In Italia si può finire in carcere per 21 anni essendo innocenti. È successo ad Angelo Massaro, che per 7 anni non ha neanche potuto vedere i suoi figli e una volta ottenuta la revisione del processo e l’assoluzione, ha continuato a dover osservare vecchie misure di sicurezza che la logica vorrebbe compensate dall’ingiusta galera.

Ma in Italia i magistrati sanno anche essere molto garantisti, al punto di suscitare proteste e accuse di buonismo. Come a Firenze, dove si può pedinare una ragazza dal suo luogo di lavoro, un pub, fino a casa, saltarle addosso, stringerle al collo un laccio, malmenarla, tentare di violentarla e, una volta arrestati, uscire dopo 48 ore avendo soltanto l’obbligo di passare la notte in casa.

Un altro caso di giustizialismo: in Italia si può vedere respinta la richiesta di libertà con una sentenza che precede l’udienza, stesa e controfirmata prima di ascoltare le ragioni della difesa.

E un caso di tolleranza.
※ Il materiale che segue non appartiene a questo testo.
Lemma Done_addrOf (h : Heap) (c : Comment.t) :
  c ∈ cs → Done (linked h0 cs) h (A c) →
  h !! A c
  = Some (mkObj c (Some (A <$> sortBy Comment.createdAt
                                (childrenOf cs (Comment.id c))))).
Proof.
  intros Hc Hd. unfold Done in Hd. rewrite linked_addrOf in Hd by done.
  rewrite Hd. simpl. unfold sortedObj. simpl. rewrite sortBy_addrOf; [done|].
  intros d Hd'. by apply childrenOf_elem in Hd' as [? _].
Qed.
Lemma thread_Some (fuel : nat) (c : Comment.t) (t : CommentWithReplies) :
  thread fuel cs c = Some t →
  ∃ fuel' kids,
    fuel = S fuel' ∧
    Forall2 (λ d k, thread fuel' cs d = Some k)
      (sortBy Comment.createdAt (childrenOf cs (Comment.id c))) kids ∧
    t = Node c kids.
Proof.
  destruct fuel as [|fuel']; [done|]. simpl.
  destruct (mapM _ _) as [kids|] eqn:Hk; simpl; [|done].
  intros [= <-]. exists fuel', kids. split_and!; try done.
  by apply mapM_Some_1.
Qed.

Lemma sorted_children (c d : Comment.t) :
  d ∈ sortBy Comment.createdAt (childrenOf cs (Comment.id c)) ↔
  d ∈ cs ∧ truthy (Comment.parentId d) = Some (Comment.id c).
Proof. by rewrite elem_of_sortBy, childrenOf_elem. Qed.

Lemma edge_addrOf (c d : Comment.t) :
  c ∈ cs → d ∈ cs → truthy (Comment.parentId d) = Some (Comment.id c) →
  edge (linked h0 cs) (A c) (A d).
Proof.
  intros Hc Hd Hp. eexists _, _. split_and!; [by apply linked_addrOf|done|].
  apply list_elem_of_fmap_2. by apply childrenOf_elem.
Qed.

(** With enough fuel for the thread of a comment, [sortReplies] returns
    from its node. *)
Lemma sortReplies_ok (fuel : nat) :
  ∀ c h, Inv (linked h0 cs) (isNode h0 cs) h → c ∈ cs →
    is_Some (thread fuel cs c) →
    ∃ h', sortReplies fuel (A c) h = Ok () h'.
Proof.
  induction fuel as [|fuel IH]; intros c h Hinv Hc [t Ht]; [done|].
  apply thread_Some in Ht as (fuel' & kids & [= <-] & Hkids & _).
  destruct (Inv_addrOf h c Hinv Hc) as (l & Hh & Hsort).
  destruct (sortStep (linked h0 cs) (isNode h0 cs) h (A c) c l Hinv) as (Hinv1 & _).
  { by apply addrOf_elem. }
  { done. }
  rewrite sortReplies_S, Hh. revert Hinv1. rewrite Hsort.
  generalize (<[A c := mkObj c (Some (A <$> sortBy Comment.createdAt
                 (childrenOf cs (Comment.id c))))]> h).
  assert (∀ d, d ∈ sortBy Comment.createdAt (childrenOf cs (Comment.id c)) →
               d ∈ cs ∧ is_Some (thread fuel cs d)) as Hall.
  { intros d Hd. split; [by apply sorted_children in Hd as [? _]|].
    apply list_elem_of_lookup in Hd as [i Hi].
    destruct (Forall2_lookup_l _ _ _ _ _ Hkids Hi) as (k & _ & Hk). by exists k. }
  clear Hkids Hsort Hh.
  induction (sortBy Comment.createdAt (childrenOf cs (Comment.id c)))
    as [|d ds IHds]; intros g Hg.
  { by exists g. }
  rewrite fmap_cons, forEach_cons.
  destruct (Hall d) as [Hd [k Hk]]; [left|].
  destruct (IH d g Hg Hd) as [g1 Hg1]; [by exists k|].
  pose proof (sortReplies_inv (linked h0 cs) (isNode h0 cs)
                (isNode_closed h0 cs) fuel (A d) g Hg) as (Hinv' & _).
  { by apply addrOf_elem. }
  rewrite Hg1 in Hinv' |- *. simpl in Hinv'.
  apply IHds; [|done]. intros d' Hd'. apply Hall. by right.
Qed.

(** Reading a thread back from a heap in which every node below the
    comment has been sorted. *)
Lemma readTree_thread (fuel : nat) :
  ∀ c t h', c ∈ cs →
    (∀ b, rtc (edge (linked h0 cs)) (A c) b → Done (linked h0 cs) h' b) →
    thread fuel cs c = Some t → readTree fuel h' (A c) = Some t.
Proof.
  induction fuel as [|fuel IH]; intros c t h' Hc Hdone Ht; [done|].
  apply thread_Some in Ht as (fuel' & kids & [= <-] & Hkids & ->).
  cbn [readTree]. rewrite (Done_addrOf h' c Hc) by (by apply Hdone).
  simpl.
  assert (mapM (readTree fuel h')
            (A <$> sortBy Comment.createdAt (childrenOf cs (Comment.id c)))
          = Some kids) as ->; [|done].
  apply mapM_Some_2, Forall2_fmap_l.
  apply Forall2_same_length_lookup. split; [by eapply Forall2_length|].
  intros i d k Hd Hk.
  pose proof (Forall2_lookup_lr _ _ _ _ _ _ Hkids Hd Hk) as Hdk.
  apply list_elem_of_lookup_2, sorted_children in Hd as [Hd Hp].
  apply IH; [done| |done].
  intros b Hb. apply Hdone. eapply rtc_l; [|exact Hb]. by apply edge_addrOf.
Qed.

Lemma forEach_sortReplies_ok (fuel : nat) (ds : list Comment.t) :
  (∀ d, d ∈ ds → d ∈ cs ∧ is_Some (thread fuel cs d)) →
  ∀ g, Inv (linked h0 cs) (isNode h0 cs) g →
    ∃ g', forEach (sortReplies fuel) (A <$> ds) g = Ok () g'.
Proof.
  induction ds as [|d ds IHds]; intros Hall g Hg.
  { by exists g. }
  rewrite fmap_cons, forEach_cons.
  destruct (Hall d) as [Hd Hk]; [left|].
  destruct (sortReplies_ok fuel d g Hg Hd Hk) as [g1 Hg1].
  pose proof (sortReplies_inv (linked h0 cs) (isNode h0 cs)
                (isNode_closed h0 cs) fuel (A d) g Hg) as (Hinv' & _).
  { by apply addrOf_elem. }
  rewrite Hg1 in Hinv' |- *. simpl in Hinv'.
  apply IHds; [|done]. intros d' Hd'. apply Hall. by right.
Qed.

(** The forest that is returned is the list of threads of the root
    comments. *)
Lemma commentForest_threads (fuel : nat) (forest : list CommentWithReplies) :
  threads fuel cs = Some forest → commentForest fuel h0 cs = Some forest.
Proof.
  unfold threads. intros Hth. apply mapM_Some_1 in Hth.
  unfold commentForest. rewrite buildCommentTree_run. cbv zeta. fold m.
  rewrite rootAddrs_addrOf.
  rewrite sortBy_addrOf
    by (intros c Hc; by apply list_elem_of_filter in Hc as [_ ?]).
  set (rs := sortBy Comment.createdAt _) in *.
  assert (∀ r, r ∈ rs → r ∈ cs) as Hsub.
  { intros r Hr. apply elem_of_sortBy in Hr.
    by apply list_elem_of_filter in Hr as [_ ?]. }
  destruct (forEach_sortReplies_ok fuel rs) with (g := linked h0 cs) as [g' Hg'].
  { intros r Hr. split; [by apply Hsub|].
    apply list_elem_of_lookup in Hr as [i Hi].
    destruct (Forall2_lookup_l _ _ _ _ _ Hth Hi) as (k & _ & Hk). by exists k. }
  { apply Inv_refl. }
  destruct (forEach_inv (linked h0 cs) (isNode h0 cs) (sortReplies fuel)
              (sortReplies_inv (linked h0 cs) (isNode h0 cs)
                 (isNode_closed h0 cs) fuel)
              (A <$> rs) (linked h0 cs)) as (_ & _ & Hdone).
  { apply Inv_refl. }
  { intros x Hx. apply list_elem_of_fmap in Hx as (r & -> & Hr).
    by apply addrOf_elem, Hsub. }
  specialize (Hdone g' Hg'). rewrite Hg'.
  apply mapM_Some_2, Forall2_fmap_l.
  apply Forall2_same_length_lookup. split; [by eapply Forall2_length|].
  intros i r k Hr Hk.
  pose proof (Forall2_lookup_lr _ _ _ _ _ _ Hth Hr Hk) as Hrk.
  apply list_elem_of_lookup_2 in Hr.
  apply readTree_thread; [by apply Hsub| |done].
  intros b Hb. apply (Hdone (A r)); [|done]. by apply list_elem_of_fmap_2.
Qed.
End Refine.

(** ** Lists with pairwise distinct ids: chains of parents *)

Lemma isRoot_truthy (c : Comment.t) :
  isRoot c = true ↔ truthy (Comment.parentId c) = None.
Proof. unfold isRoot. by destruct (truthy (Comment.parentId c)). Qed.

Lemma concat_fmap_bind {A B} (f : A → list B) (l : list A) :
  concat (f <$> l) = l ≫= f.
Proof. induction l as [|x l IH]; [done|]. by rewrite fmap_cons, bind_cons, <- IH. Qed.

Lemma elem_of_concat_fmap {A B} (f : A → list B) (l : list A) (y : B) :
  y ∈ concat (f <$> l) ↔ ∃ x, y ∈ f x ∧ x ∈ l.
Proof. rewrite concat_fmap_bind. apply list_elem_of_bind. Qed.

Lemma suffix_same_length {A} (l1 l2 l : list A) :
  l1 `suffix_of` l → l2 `suffix_of` l → length l1 = length l2 → l1 = l2.
Proof.
  intros [k1 ->] [k2 Hk] Hlen.
  assert (length k1 = length k2) as Hk12.
  { apply (f_equal length) in Hk. rewrite !length_app in Hk. lia. }
  by apply app_inj_1 in Hk as [_ ?].
Qed.

Lemma chain_elem (cs l : list Comment.t) (x : Comment.t) :
  chain cs l → x ∈ l → x ∈ cs.
Proof.
  induction 1 as [r Hr _|d c path _ IH Hd _]; intros Hx.
  - by apply list_elem_of_singleton in Hx as ->.
  - apply elem_of_cons in Hx as [->|Hx]; [done|by apply IH].
Qed.

Lemma chain_suffix (cs pre l : list Comment.t) (c : Comment.t) :
  chain cs (pre ++ c :: l) → chain cs (c :: l).
Proof.
  induction pre as [|x pre IH]; [done|]. simpl. intros Hch. apply IH.
  inversion Hch; subst; [by destruct pre|congruence].
Qed.

Section Chains.
Context (cs : list Comment.t).
Context (Hnd : NoDup (Comment.id <$> cs)).

Lemma id_inj_list (c d : Comment.t) :
  c ∈ cs → d ∈ cs → Comment.id c = Comment.id d → c = d.
Proof. apply (id_inj cs Hnd). Qed.

Lemma chain_unique (x : Comment.t) (p1 p2 : list Comment.t) :
  chain cs (x :: p1) → chain cs (x :: p2) → p1 = p2.
Proof.
  revert x p2. induction p1 as [|c p1 IH]; intros x p2 H1 H2.
  - inversion H1 as [r _ Hroot|]; subst. apply isRoot_truthy in Hroot.
    inversion H2 as [|d c' path _ _ Hp]; subst; [done|congruence].
  - inversion H1 as [|d c' path Hc _ Hp]; subst.
    inversion H2 as [r _ Hroot|d c' path Hc' _ Hp']; subst.
    + apply isRoot_truthy in Hroot. congruence.
    + assert (c = c') as <-.
      { apply id_inj_list; [eapply chain_elem; [exact Hc|left]
                           |eapply chain_elem; [exact Hc'|left]
                           |congruence]. }
      f_equal. by eapply IH.
Qed.

Lemma chain_NoDup (l : list Comment.t) : chain cs l → NoDup l.
Proof.
  induction 1 as [r _ _|d c path Hch IH Hd Hp].
  - apply NoDup_singleton.
  - apply NoDup_cons. split; [|done]. intros Hin.
    apply list_elem_of_split in Hin as (l1 & l2 & Heq).
    assert (chain cs (d :: l2)) as Hd2.
    { apply (chain_suffix cs l1). by rewrite <- Heq. }
    assert (chain cs (d :: c :: path)) as Hd1 by (by constructor).
    pose proof (chain_unique d _ _ Hd1 Hd2) as Hu.
    apply (f_equal length) in Heq. rewrite Hu, length_app in Heq.
    simpl in Heq. lia.
Qed.

Lemma chain_length (l : list Comment.t) : chain cs l → (length l ≤ length cs)%nat.
Proof.
  intros Hch. apply submseteq_length, NoDup_submseteq.
  - by apply chain_NoDup.
  - intros x. by apply chain_elem.
Qed.

Lemma chain_child (c d : Comment.t) (path : list Comment.t) :
  chain cs (c :: path) →
  d ∈ sortBy Comment.createdAt (childrenOf cs (Comment.id c)) →
  chain cs (d :: c :: path).
Proof.
  intros Hch Hd. apply sorted_children in Hd as [Hd Hp]. by constructor.
Qed.

(** Fuel beyond the number of comments is never used up. *)
Lemma thread_total (fuel : nat) :
  ∀ c path, chain cs (c :: path) →
    (length cs < fuel + length (c :: path))%nat →
    is_Some (thread fuel cs c).
Proof.
  induction fuel as [|fuel IH]; intros c path Hch Hlen.
  - apply chain_length in Hch. simpl in *. lia.
  - cbn [thread].
    destruct (mapM_is_Some_2 (thread fuel cs)
                (sortBy Comment.createdAt (childrenOf cs (Comment.id c))))
      as [kids Hkids]; [|by rewrite Hkids].
    apply Forall_forall. intros d Hd.
    apply (IH d (c :: path)); [by apply chain_child|]. simpl in *. lia.
Qed.

Lemma roots_chain (r : Comment.t) :
  r ∈ sortBy Comment.createdAt (filter (λ c, isRoot c = true) cs) →
  chain cs [r].
Proof.
  rewrite elem_of_sortBy, list_elem_of_filter. intros [Hroot Hr].
  by constructor.
Qed.

Lemma threads_total (fuel : nat) :
  (length cs < fuel)%nat → is_Some (threads fuel cs).
Proof.
  intros Hlen. unfold threads. apply mapM_is_Some_2, Forall_forall.
  intros r Hr. apply (thread_total fuel r []); [by apply roots_chain|].
  simpl. lia.
Qed.

Lemma thread_root (fuel : nat) (c : Comment.t) (t : CommentWithReplies) :
  thread fuel cs c = Some t → rootOf t = c.
Proof. intros Ht. by apply thread_Some in Ht as (? & ? & _ & _ & ->). Qed.

(** Every comment in the thread below [c] has [c] and the ancestors of
    [c] at the end of its own chain. *)
Lemma thread_flatten_chain (fuel : nat) :
  ∀ c path t x, chain cs (c :: path) → thread fuel cs c = Some t →
    x ∈ flatten t →
    ∃ pre, chain cs (x :: pre) ∧ (c :: path) `suffix_of` (x :: pre).
Proof.
  induction fuel as [|fuel IH]; intros c path t x Hch Ht Hx; [done|].
  apply thread_Some in Ht as (fuel' & kids & [= <-] & Hkids & ->).
  simpl in Hx. apply elem_of_cons in Hx as [->|Hx].
  { by exists path. }
  apply elem_of_concat_fmap in Hx as (k & Hx & Hk).
  apply list_elem_of_lookup in Hk as [i Hi].
  destruct (Forall2_lookup_r _ _ _ _ _ Hkids Hi) as (d & Hd & Hdk).
  apply list_elem_of_lookup_2 in Hd.
  destruct (IH d (c :: path) k x) as (pre & Hpre & Hsuf);
    [by apply chain_child|done|done|].
  exists pre. split; [done|]. etrans; [|exact Hsuf]. by apply suffix_cons_r.
Qed.

(** The threads of distinct comments with the same ancestors share no
    comment. *)
Lemma siblings_disjoint (fuel : nat) (d1 d2 : Comment.t) (path : list Comment.t)
    (k1 k2 : CommentWithReplies) (y : Comment.t) :
  chain cs (d1 :: path) → chain cs (d2 :: path) →
  thread fuel cs d1 = Some k1 → thread fuel cs d2 = Some k2 →
  y ∈ flatten k1 → y ∈ flatten k2 → k1 = k2.
Proof.
  intros Hc1 Hc2 Hk1 Hk2 Hy1 Hy2.
  destruct (thread_flatten_chain fuel d1 path k1 y Hc1 Hk1 Hy1) as (p1 & Hp1 & Hs1).
  destruct (thread_flatten_chain fuel d2 path k2 y Hc2 Hk2 Hy2) as (p2 & Hp2 & Hs2).
  rewrite (chain_unique y p2 p1 Hp2 Hp1) in Hs2.
  assert (d1 :: path = d2 :: path) as [= ->] by (by eapply suffix_same_length).
  congruence.
Qed.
Si può rapire e violentare una donna, massacrarla a calci, pugni e sassate, nascondere il corpo e, a detta dell’accusa, tentare ancora di abusarne, eppure vedersi tramutata la condanna dall’ergastolo a 20 anni “grazie” a una perizia psichiatrica che attesta la semi-infermità mentale.

Tutto questo succede, è successo, in Italia. Da un lato un’approssimazione ingiustamente colpevolista che non genera scandalo né sanzioni. Dall’altro un’assenza di rispetto per le vittime come denunciato anche dai parenti, e una predisposizione a mettere sullo stesso piano aggredita e aggressore.
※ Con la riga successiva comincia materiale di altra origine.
Variable CitySerializer : CityObj → json.
Variable CityCondensedSerializer : CityObj → json.
Variable clean_wiki_extract : json → PyError + json.
Variable extract_as_dict : json → PyError + json.
Variable requests_get : string → PyError + string.
Variable response_json : string → PyError + json.
Variable insert_error : Store → CityVisitLog → option exn.
Variable update_error : Store → City → option PyError.
Variable to_python : string → PyError + Z.
Variable set_iter_order : list City → list City.
Hypothesis set_iter_order_perm : ∀ l, Permutation (set_iter_order l) l.
Variable downstream_error_data : json.

(** The whole outcome of [get_city] on a city that is there. *)
Lemma get_city_run request (c : City) (s : Store) :
  pk_unique s → In c (cities s) →
  get_city CitySerializer insert_error request (city_pk c) s
  = (Ok {| data := Some (CitySerializer
                           (set_has_visited
                              (exists_ (Trip_filter_city_users (city_pk c)
                                          (user_pk (user request)) s))
                              (instance c)));
           status := 200 |},
     match insert_error s {| log_city := city_pk c; log_user := user_pk (user request) |} with
     | Some _ => s
     | None => with_city_visit_logs
                 (city_visit_logs s
                  ++ [ {| log_city := city_pk c; log_user := user_pk (user request) |} ]) s
     end).
Proof.
  intros Hu Hin.
  unfold get_city, try_except, bind, query, ret, CityVisitLog_save. cbn beta.
  rewrite City_objects_get_found by assumption. simpl.
  match goal with |- context [insert_error ?a ?b] => destruct (insert_error a b) end;
    reflexivity.
Qed.

Lemma count_logs_append (s : Store) (l : CityVisitLog) (c : City) :
  count_logs (with_city_visit_logs (city_visit_logs s ++ [l]) s) c
  = (count_logs s c + (if (log_city l =? city_pk c)%Z then 1 else 0))%nat.
Proof.
  unfold count_logs. simpl. rewrite List.filter_app, length_app. simpl.
  destruct (log_city l =? city_pk c); reflexivity.
Qed.

(** X1. A fetch of a city that the store logs adds exactly one to the visit
    count of that city, the count that [get_all_cities] orders by, and
    leaves the count of every other city as it was; a fetch whose log the
    store refuses changes no count. *)
Theorem get_city_counts_one_visit request (c : City) (s : Store) :
  pk_unique s → In c (cities s) →
  let log := {| log_city := city_pk c; log_user := user_pk (user request) |} in
  let s' := final_store (get_city CitySerializer insert_error request (city_pk c) s) in
  (insert_error s log = None →
   count_logs s' c = S (count_logs s c)
   ∧ ∀ c', city_pk c' ≠ city_pk c → count_logs s' c' = count_logs s c')
  ∧ (∀ e, insert_error s log = Some e → ∀ c', count_logs s' c' = count_logs s c').
Proof.
  intros Hu Hin log s'. subst s'. unfold final_store.
  rewrite get_city_run by assumption. fold log. simpl. split.
  - intros Hacc. rewrite Hacc. split.
    + rewrite count_logs_append. simpl. rewrite Z.eqb_refl. lia.
    + intros c' Hne. rewrite count_logs_append. simpl.
      destruct (Z.eqb_spec (city_pk c) (city_pk c')); [congruence | lia].
  - intros e Hrej c'. now rewrite Hrej.
Qed.

(** The response of [get_city] is read off the cities and the trips. *)
Lemma get_city_response_same_but_logs request (k : Z) (s s' : Store) :
  same_but_logs s s' →
  response (get_city CitySerializer insert_error request k s') = response (get_city CitySerializer insert_error request k s).
Proof.
  intros (Hc & _ & _ & Ht & _).
  unfold response, get_city, City_objects_get, try_except, bind, query, ret,
    CityVisitLog_save, City_filter_pk, Trip_filter_city_users.
  cbn beta iota. rewrite Hc.
  destruct (List.filter (λ c, city_pk c =? k) (cities s)) as [|x [|y l]]; simpl;
    try reflexivity.
  rewrite Ht.
  destruct (insert_error s' _), (insert_error s _); reflexivity.
Qed.

Lemma get_city_same_but_logs request (k : Z) (s : Store) :
  same_but_logs s (final_store (get_city CitySerializer insert_error request k s)).
Proof.
  destruct (get_city_final_store CitySerializer insert_error request k s) as [->| ->];
    unfold same_but_logs; simpl; auto.
Qed.

(** X10. Fetching a city again gives the response of the first fetch:
    the visit log that a fetch appends is not read by [get_city]. *)
Theorem get_city_again_same_response request (k : Z) (s : Store) :
  response (get_city CitySerializer insert_error request k (final_store (get_city CitySerializer insert_error request k s)))
  = response (get_city CitySerializer insert_error request k s).
Proof. apply get_city_response_same_but_logs, get_city_same_but_logs. Qed.

(** ** Nicknames *)

(** The whole outcome of an update that the store accepts. *)
Lemma add_city_nickname_run request (c : City) (nick : string) (s : Store) :
  pk_unique s → In c (cities s) →
  asks_nickname to_python request (city_pk c) nick →
  update_error s (set_nickname nick c) = None →
  add_city_nickname update_error to_python request s
  = (Ok {| data := Some (JStr "Successfully added nickname."); status := 201 |},
     with_cities (renamed c nick (cities s)) s).
Proof.
  intros Hu Hin (cid & Ec & Hc & Hconv & En & Hn) Hacc.
  unfold add_city_nickname.
  rewrite (proj2 (truthy_str_Some _ _) (conj Ec Hc)).
  rewrite (proj2 (truthy_str_Some _ _) (conj En Hn)).
  unfold try_except, bind, lift, ret, raise, City_save. cbn beta iota.
  rewrite Hconv. cbn beta iota.
  rewrite (City_objects_get_found c) by assumption. cbn beta iota.
  rewrite Hacc.
  now rewrite (save_row_replaces c (set_nickname nick c)) by (assumption || reflexivity).
Qed.

Lemma renamed_keys (c : City) (nick : string) (l : list City) :
  map city_pk (renamed c nick l) = map city_pk l.
Proof. apply map_replace_keys. reflexivity. Qed.

Lemma In_renamed (c : City) (nick : string) (l : list City) (r : City) :
  In c l →
  (In r (renamed c nick l) ↔ r = set_nickname nick c ∨ (In r l ∧ city_pk r ≠ city_pk c)).
Proof. apply In_map_replace. Qed.

Lemma renamed_twice (c : City) (n1 n2 : string) (l : list City) :
  renamed (set_nickname n1 c) n2 (renamed c n1 l) = renamed c n2 l.
Proof.
  unfold renamed. rewrite map_map. apply map_ext. intros r. simpl.
  destruct (Z.eqb_spec (city_pk r) (city_pk c)) as [E|Hne]; simpl.
  - now rewrite Z.eqb_refl.
  - destruct (Z.eqb_spec (city_pk r) (city_pk c)); [contradiction | reflexivity].
Qed.

(** X2. After an accepted update of a city's nickname, fetching that city
    answers with the same projection as before but for the row, which now
    carries the new nickname; the [has_visited] flag is the same; and the
    fetch of any other city answers exactly as before the update. *)
Theorem nickname_round_trip request request' (c : City) (nick : string) (s : Store) :
  pk_unique s → In c (cities s) →
  asks_nickname to_python request (city_pk c) nick →
  update_error s (set_nickname nick c) = None →
  let s' := final_store (add_city_nickname update_error to_python request s) in
  (∃ b : bool,
     response (get_city CitySerializer insert_error request' (city_pk c) s)
     = Ok {| data := Some (CitySerializer
                             {| row := c; has_visited := Some b; visit_count := None |});
             status := 200 |}
     ∧ response (get_city CitySerializer insert_error request' (city_pk c) s')
       = Ok {| data := Some (CitySerializer
                               {| row := {| city_pk := city_pk c; city_name := city_name c;
                                            nickname := Some nick |};
                                  has_visited := Some b; visit_count := None |});
               status := 200 |})
  ∧ (∀ c2, In c2 (cities s) → city_pk c2 ≠ city_pk c →
       response (get_city CitySerializer insert_error request' (city_pk c2) s')
       = response (get_city CitySerializer insert_error request' (city_pk c2) s)).
Proof.
  intros Hu Hin Hask Hacc s'. subst s'. unfold final_store.
  rewrite (add_city_nickname_run request c nick) by assumption. simpl.
  set (s' := with_cities (renamed c nick (cities s)) s).
  assert (Hu' : pk_unique s').
  { unfold pk_unique. simpl. now rewrite renamed_keys. }
  split.
  - exists (exists_ (Trip_filter_city_users (city_pk c) (user_pk (user request')) s)).
    split.
    + unfold response. now rewrite get_city_run.
    + assert (Hin' : In (set_nickname nick c) (cities s')).
      { simpl. apply In_renamed; auto. }
      unfold response.
      change (city_pk c) with (city_pk (set_nickname nick c)) at 1.
      rewrite (get_city_run request' (set_nickname nick c) s') by assumption.
      reflexivity.
  - intros c2 Hc2 Hne.
    assert (Hin' : In c2 (cities s')).
    { simpl. apply In_renamed; auto. }
    unfold response. rewrite !get_city_run by assumption. reflexivity.
Qed.

(** X3. Of two accepted updates of the same city the later one decides the
    nickname: the city table ends as if only the later had been made, and
    no other row is touched; making the same update twice changes nothing
    the second time. *)
Theorem add_city_nickname_last_wins request1 request2 (c : City) (n1 n2 : string)
        (s : Store) :
  pk_unique s → In c (cities s) →
  asks_nickname to_python request1 (city_pk c) n1 →
  asks_nickname to_python request2 (city_pk c) n2 →
  update_error s (set_nickname n1 c) = None →
  let s1 := final_store (add_city_nickname update_error to_python request1 s) in
  update_error s1 (set_nickname n2 (set_nickname n1 c)) = None →
  let s2 := final_store (add_city_nickname update_error to_python request2 s1) in
  City_objects_get (city_pk c) s2 = (Ok (set_nickname n2 c), s2)
  ∧ (∀ r, In r (cities s2)
          ↔ r = set_nickname n2 c ∨ (In r (cities s) ∧ city_pk r ≠ city_pk c))
  ∧ (n1 = n2 → s2 = s1).
Proof.
  intros Hu Hin Hask1 Hask2 Hacc1 s1. subst s1. unfold final_store.
  rewrite (add_city_nickname_run request1 c n1) by assumption. simpl.
  set (s1 := with_cities (renamed c n1 (cities s)) s).
  intros Hacc2.
  assert (Hu1 : pk_unique s1).
  { unfold pk_unique. simpl. now rewrite renamed_keys. }
  assert (Hin1 : In (set_nickname n1 c) (cities s1)).
  { simpl. apply In_renamed; auto. }
  rewrite (add_city_nickname_run request2 (set_nickname n1 c) n2 s1) by assumption.
  simpl. rewrite renamed_twice.
  change (set_nickname n2 (set_nickname n1 c)) with (set_nickname n2 c).
  split; [|split].
  - change (city_pk c) with (city_pk (set_nickname n2 c)).
    apply City_objects_get_found.
    + unfold pk_unique. simpl. now rewrite renamed_keys.
    + simpl. apply In_renamed; auto.
  - intros r. simpl. now apply In_renamed.
  - intros ->. reflexivity.
Qed.

(** X9. For an id that no city has, the three views that look a city up
    all answer 404, each with a body of its own: [add_city_nickname] with
    a one-element sequence holding the message (the message is built with a
    trailing comma), [get_city_information] with the message as a string,
    [get_city] with no body; none writes. *)
Theorem not_found_bodies request (k : Z) (nick : string) (s : Store) :
  (∀ c, In c (cities s) → city_pk c ≠ k) →
  asks_nickname to_python request k nick →
  add_city_nickname update_error to_python request s
  = (Ok {| data := Some (JList [JStr "City does not exist"]); status := 404 |}, s)
  ∧ get_city_information clean_wiki_extract extract_as_dict requests_get response_json
      downstream_error_data request k s
    = (Ok {| data := Some (JStr "City does not exist"); status := 404 |}, s)
  ∧ get_city CitySerializer insert_error request k s
    = (Ok {| data := None; status := 404 |}, s).
Proof.
  intros Hno (cid & Ec & Hc & Hconv & En & Hn). split; [|split].
  - unfold add_city_nickname.
    rewrite (proj2 (truthy_str_Some _ _) (conj Ec Hc)).
    rewrite (proj2 (truthy_str_Some _ _) (conj En Hn)).
    unfold try_except, bind, lift, ret, raise. cbn beta iota.
    rewrite Hconv. cbn beta iota.
    now rewrite City_objects_get_missing.
  - unfold get_city_information, try_except, bind, ret. cbn beta.
    now rewrite City_objects_get_missing.
  - unfold get_city, try_except, bind, query, ret. cbn beta.
    now rewrite City_objects_get_missing.
Qed.

(** ** Keys *)

Lemma key_present (k : Z) (l : list City) :
  (∃ c, In c l ∧ city_pk c = k) ↔ In k (map city_pk l).
Proof.
  rewrite in_map_iff. split; intros (c & H1 & H2); exists c; auto.
Qed.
L’innocente dei 21 anni in galera è stato condannato per un’intercettazione male interpretata. Una frase in dialetto che accennava a un “morto” che in realtà era un rimorchio, non un cadavere.

C’è invece un’attenzione estrema, per usare un eufemismo, nella decisione di rimettere in libertà dopo 48 ore l’aggressore di Firenze. Subito dopo il fermo, alle forze dell’ordine che lo avevano arrestato su indicazione della ragazza, lui, un indiano di 28 anni, aveva confessato che l’aveva seguita perché voleva “scop…”. Ma davanti al giudice delle indagini preliminari la versione è cambiata. L’aggressore ha sostenuto di essere ubriaco, di aver inseguito la ragazza perché pensava che gli avesse rubato un cellulare, e di non aver mai detto che voleva “scop…”, che era solo un equivoco dovuto al fatto che non parla bene l’italiano.

Versione credibile, secondo il GIP. Risultato: l’aggressore è fuori, a piede libero, soltanto con l’obbligo del pernottamento come misura di sicurezza. Il punto è che mancherebbe la prova della violenza sessuale. Come se non lo fosse seguire una ragazza, aggredirla stringendole il collo in un cappio, ed essere costretto alla fuga solo per la disperata reazione di lei, pratica di arti marziali.

Mi chiedo: e se fosse che in questo Paese c’è ancora un pregiudizio (lo dico da non femminista) nei confronti della donna aggredita e violentata che viene equiparata nel trattamento, lei vittima, all’aggressore e chiamata a dare prova di tutto, sottoposta nei processi a interrogatori spesso privi di rispetto e delicatezza, e a perizie invasive mentre, nonostante le evidenze, nei confronti dei presunti aggressori si usa al contrario una delicatezza da manuale di garantismo e addirittura si consente che circolino liberi, pronti a commettere nuove violenze, magari verso la stessa donna che li ha denunciati e si aspetterebbe dallo Stato protezione?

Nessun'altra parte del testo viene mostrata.